In two 21-14 votes, Democrat-led majorities rejected two bills aimed at giving residents of the vast, sparsely populated Unorganized Territory, or UT, further input into the development of wind turbines in their communities.
The votes sets up a fight between the Senate and House, which has already approved both bills. If neither concurs with the other body, both bills will die between the chambers.
Before the Wind Act was approved in 2008, wind developers had two hurdles to jump before they could break ground on projects in the Unorganized Territory. First, the location had to be zoned for planned development by the Land Use Regulation Commission – now known as the Land Use Planning Commission. Second, they must have their permit application approved by the Department of Environmental Protection.
The Wind Act made grid-scale wind an “approved use” in about one-third of the Unorganized Territory, effectively removing that first hurdle. Since then, some residents of the UT have criticized the act, saying it stripped them of a say in the process.
The first bill rejected by the Senate – LD 1323, sponsored by Rep. Teresea Hayes, D-Buckfield – would have reinstituted the zoning process that was in effect before the Wind Act was passed.
The second – LD 616, sponsored by Rep. Larry Dunphy, R-Embden – would have opened a two-year window during which residents of any township or plantation in the expedited area of the UT could petition the state to take their community out of the expedited zone.
As it had been in the House, the arguments from both sides of the debate appealed to the higher values of lawmakers. Opponents of the measures, exemplified by Sen. John Cleveland, D-Auburn, said it was about ensuring wind energy can easily be developed in the areas of the state where the breeze blows the strongest, many of which are in the Unorganized Territory.
“Ultimately, I needed to decide what is the best policy for everyone in the state, even though I know there are some citizens in the state who would not share my view,” Cleveland said.

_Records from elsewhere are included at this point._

(* ===== verification/ApiStories.v ===== *)
(** * ApiStories: the story endpoints

    [services/api/src/routers/stories.py]: creation, listing, the field update
    and the actions of the story state machine.  [send_to_architect], which also
    publishes, is in [ApiActions].  An exception rolls the session back; an
    [IntegrityError] no handler catches is the API's 500. *)

From S2P Require Import Prelude Vocabulary Contracts Db Api.

(** ** Requests ([shared/contracts/dto/story.py]) *)

Record StoryCreate := mkStoryCreate {
  sc_project_id : string;
  sc_title : string;
  sc_description : option string;
  sc_acceptance_criteria : option string;
  sc_parent_story_id : option string;
  sc_type : StoryType.t;
  sc_priority : Z;
  sc_blocked_by_story_id : option string;
  sc_created_by : string;
}.

(** [StoryUpdate], dumped with [exclude_unset]. *)
Inductive StoryUpdate :=
| StorySetTitle (v : option string)
| StorySetDescription (v : option string)
| StorySetAcceptanceCriteria (v : option string)
| StorySetParentStoryId (v : option string)
| StorySetType (v : option StoryType.t)
| StorySetPriority (v : option Z)
| StorySetBlockedBy (v : option string)
| StorySetQuarantineReason (v : option metadata)
| StorySetPrNumber (v : option Z).

(** ** Helpers *)

Definition get_story (story_id : string) : M Database Story :=
  row ← gets (λ db, db.(stories) !! story_id);
  some_or NOT_FOUND row.

Definition story_validate_transition (from_status to_status : string) : M Database unit :=
  from_s ← some_or UNPROCESSABLE (member_of (A:=StoryStatus.t) from_status);
  to_s ← some_or UNPROCESSABLE (member_of (A:=StoryStatus.t) to_status);
  guard_not (negb (bool_decide (to_s ∈ story_VALID_TRANSITIONS from_s))) UNPROCESSABLE.

Definition do_transition (story : Story) (to_status : StoryStatus.t) : M Database Story :=
  story_validate_transition story.(s_status) (value to_status);;
  mret (story <| s_status := value to_status |>).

Proponents of the bills, including Sen. David Burns, R-Whiting, said it was about the rights of UT residents to have a say in what happens near their homes.
“We start getting into messy territory when we say the rights of the many outweigh the rights of the few, just because of where they live in the state,” he said.
There are currently 10 operational, grid-scale wind farms in the state, according to the U.S. Energy Information Administration.